Sakenet is dedicated to deep full-bodied, flavour-based sakes. Taste is important, but we love makers who are tackling the challenges of the future of sake. Makers who remember the traditions and are working to express the traditional culture in a modern context.

Sake is known as Japan’s rice wine, but is it similar to wine? What are the core differences and similarities?
As a fermented alcoholic drink, in some respect sake is very similar to wine and beer, but there are also many differences. The main, and obvious, difference being the different ingredients and the challenges that go with fermenting those ingredients to produce alcohol in the form of a delicious beverage.

The historical background of sake plays an important role in shaping the development of sake. For a long time, Japan was isolated from the world, and just like Japanese culture, sake was allowed to follow its own unique evolution.

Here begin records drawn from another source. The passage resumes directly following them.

(** * Smart Vehicle IDS: the telemetry / detection / aggregation core of app.py

    A shallow embedding of [src/app.py] and the properties its specification
    states about it.

    Conventions of the embedding.
    - Python [int] is [Z]; [len] and the Counter counts are [nat].
    - Python [float] is IEEE 754 binary64.  A float is held as the rational
      [Q] that is its exact value, and every operation rounds its exact
      result to the nearest binary64 value, ties to even ([Binary64.round]):
      a literal such as [0.35] is [Py.float 0.35], the double nearest to
      35/100; [random.random()] is [k / 2^53] for a raw 53-bit draw [k];
      [random.uniform(a, b)] is [a + (b - a) * random()] with each of the
      three operations rounded; [round(x, 2)] is the decimal with two places
      nearest to the exact value of [x], ties to even, read back as a double.
      Comparisons of floats are comparisons of their values.  Infinities and
      NaN are not modelled: every float app.py computes lies in [0, 1].
    - Python [str] is [string]; dictionaries with a fixed shape are records,
      dictionaries used as maps ([ecu_health], the three [Counter]s) are
      [gmap string _].
    - The [random] module and the wall clock are explicit sources threaded
      through a state monad [M]: every [random.*] call consumes the next raw
      draw, every [datetime.utcnow()] the next clock reading.
    - The log file is the list of what each append left in it: a whole
      line, or the first characters of one when the write failed part-way.
      How an append ends is given by the disk, an oracle of the world.
    - The module-level variables [FORCE_ATTACK], [ANALYTICS], [LAST_SNAPSHOT]
      are the record [Globals], passed in and returned. *)

From Stdlib Require Import ZArith QArith Qround Qpower String Ascii List Lia Lqa.
From Stdlib Require DecimalString HexadecimalString Floats.
From stdpp Require Import gmap strings list fin_maps.

Local Open Scope string_scope.
Local Open Scope list_scope.

(** ** IEEE 754 binary64, the floats of Python *)

Module Binary64.

(** Nearest integer, ties to even. *)
Definition nearest_even (q : Q) : Z :=
  let f := Qfloor q in
  match Qcompare (q - inject_Z f) (1 # 2) with
  | Lt => f
  | Gt => (f + 1)%Z
  | Eq => if Z.even f then f else (f + 1)%Z
  end.

Definition pow2 (e : Z) : Q := (2 ^ e)%Q.

(** For [q > 0], the [e] with [2^e <= q < 2^(e+1)]. *)
Definition ilog2 (q : Q) : Z :=
  let a := (Z.log2 (Qnum q) - Z.log2 (Zpos (Qden q)))%Z in
  if Qle_bool (pow2 a) q then a else (a - 1)%Z.

(** For [q > 0], the exponent of the unit in the last place of the binary64
    values around [q]: 53 significant bits, and [2^-1074] below the normal
    range. *)
Definition expo (q : Q) : Z := Z.max (ilog2 q - 52) (-1074).

(** The multiple of [2^e] nearest to [q], ties to the even multiple. *)
Definition to_grid (e : Z) (q : Q) : Q :=
  inject_Z (nearest_even (q / pow2 e)) * pow2 e.

(** The binary64 value nearest to [q], ties to even, in lowest terms. *)
Definition round (q : Q) : Q :=
  match Qcompare q 0 with
  | Eq => 0
  | Gt => Qred (to_grid (expo q) q)
  | Lt => Qred (- to_grid (expo (- q)) (- q))
  end.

That means that sake can be difficult to understand by other cultures, however there is also something very attractive about its mysterious foreignness, and possibly one of the main reasons why sake is attracting so much attention today.

The difference between sake and wine (or sake and everything other drink) is a difference of culture.

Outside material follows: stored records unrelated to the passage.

(** * PulseSpace: the client-side synchronisation layer, embedded in Rocq

    The React components of the repository keep per-screen caches
    ([useState] arrays) in step with a hosted backend that is reached
    through [supabase.from(...)] calls and [postgres_changes]
    subscriptions.  This development embeds the handlers that the
    specification talks about:

    - [Feed] ([handlePostLike], the posts subscription and its select),
    - [CreatePost] ([handleSubmit]),
    - [CommentSection] (the comments subscription, [handleSubmit]),
    - [ChatWindow] (the messages subscription),
    - [ChatList] ([createOrGetChat]),
    - [AuthProvider] ([onAuthStateChange], [createProfileIfNeeded]),
    - [Navigation] ([fetchUnreadCounts] and the two subscriptions).

    An [await] on a gateway call is a suspension point.  Where a claim
    depends on what happens between the call and its settlement (the
    like toggle) the handler is split at its awaits and the component
    becomes a transition system over clicks and settlements.  The other
    handlers are written in a small exception-and-state monad, with the
    settlement of every await given as an input. *)

From Stdlib Require Import ZArith Lia Bool Ascii String Sorted.
From stdpp Require Import base option list strings.

Open Scope string_scope.

(** ** JavaScript values used by the handlers *)

Module Js.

As far as similarities go, both sake and wine are drinks to be enjoyed with food. We believe it’s because they are accompanying our daily bread that both have become such an integral part of their cultures.

Finally, we think the term ‘rice wine’ is very problematic. Just as beer is not ‘barley wine’, sake is not ‘rice wine’. We understand how the term came about, but we believe it doesn’t help people understand sake, especially people who are new to Japanese and Japanese culture. To a westerner ‘wine’ has a specific meaning, and simply put sake is not wine, sake is sake and it should be allowed to stand on its own merits.

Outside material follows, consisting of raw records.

Lemma get2_zip_with_inv {A B C} (f : A -> B -> C) (l : list (list A)) (k : list (list B))
    y x c :
  get2 (zip_with (zip_with f) l k) y x = Some c ->
  exists va vb, get2 l y x = Some va /\ get2 k y x = Some vb /\ c = f va vb.
Proof.
  rewrite get2_Some. intros (Hy & Hx & r & Er & Ec).
  rewrite (lookup_zip_with (zip_with f) l k) in Er.
  destruct (l !! Z.to_nat y) as [ra|] eqn:Ea; [|discriminate].
  destruct (k !! Z.to_nat y) as [rb|] eqn:Eb; [|discriminate].
  injection Er as <-.
  rewrite (lookup_zip_with f ra rb) in Ec.
  destruct (ra !! Z.to_nat x) as [va|] eqn:Eva; [|discriminate].
  destruct (rb !! Z.to_nat x) as [vb|] eqn:Evb; [|discriminate].
  injection Ec as <-.
  exists va, vb. split; [|split; [|reflexivity]];
    apply get2_Some; repeat split; try assumption; eauto.
Qed.

Lemma bw_eight_bit v : black_or_white v -> eight_bit v.
Proof. unfold eight_bit. intros [-> | ->]; lia. Qed.

(** Binarisation: 255 exactly where the gray level exceeds the threshold. *)
Lemma binarize_binarized g t : binarized g t (binarize g t).
Proof.
  intros y x v th Ev Eth. unfold binarize.
  rewrite (get2_zip_with _ g t y x v th Ev Eth).
  destruct (Qltb th (inject_Z v)) eqn:E.
  - apply Qltb_true in E. split; [reflexivity|contradiction].
  - split; [|reflexivity]. intros Hlt. apply Qltb_true in Hlt. congruence.
Qed.

Lemma pixels_binarize g t : pixels black_or_white (binarize g t).
Proof.
  intros y x v Ev. apply get2_zip_with_inv in Ev.
  destruct Ev as (va & vb & _ & _ & ->).
  destruct (Qltb vb (inject_Z va)); [now right|now left].
Qed.

Lemma invert_inverse_of a : pixels eight_bit a -> inverse_of a (invert a).
Proof.
  intros Ha y x v Ev. unfold invert. rewrite get2_map, Ev. simpl.
  specialize (Ha y x v Ev). unfold eight_bit in Ha.
  now rewrite Z.mod_small by lia.
Qed.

What makes a good sake? What do you look for?
Of course it goes without saying that good quality rice, water, the right equipment and environment and knowledge and skill is a must to make good sake, however we believe the search for good sake begins with the search for good people. People with vision, desire and love for sake and sake culture. We love the saying “和醸良酒- wajōryōshu” (which roughly translates to “harmonious sake making = good sake”) sake making is a team sport and it takes a group of individuals to work together, in harmony, as one to make great sake. The “心-kokoro-heart” of the team and the individual is just as important as technical skill.

Best sake and food match?
Japanese sake can be matched with a surprisingly wide range of foods. Food matching sounds difficult but the flexibility and accepting nature of sake means you can give it a go with almost anything. When it comes to matching Sakenet’s full-bodied Jukuséi-junmai-Kan-sake (aged Junmai sake served heated), it’s hard to pick the ‘best’ but, since we’re in Australia, it’s hard to go past our amazing artisan cheeses. The great fermenting culture of Japan and Australia coming together to create a little magic is a lovely story and an awesome experience.

Hot or cold?
It’s only in the last 30 years or so that sake has begun to be drunk cold, before that sake was enjoyed heated, to varying degrees. Traditional style sake was made to be enjoyed heated and is much better that way. The modern style sake is probably better cold. Sakenet loves, old school, traditional sake so we have our sake hot, hot, hot!

What’s the most surprising thing you’ve learned about sake?
We believe learning about sake is learning culture, and learning culture is learning about people. Time and time again we are overwhelmed and moved by the work, the dedication of people of the past and the present. To enjoy sake, to know sake isn’t just about a drink, there are so many other cultures, traditions, skills and people involved. The farmers who grow the rice, the craftsmen and women who make the sake, the chefs who present the sake matched with delicious food, and the people who enjoy the sake. There are so many elements that need to come together to create this culture of sake, and that this sake culture is just one part of Japan’s food culture and Japanese culture in general. It’s fascinating how each work together, and how learning about one helps you better understand the other.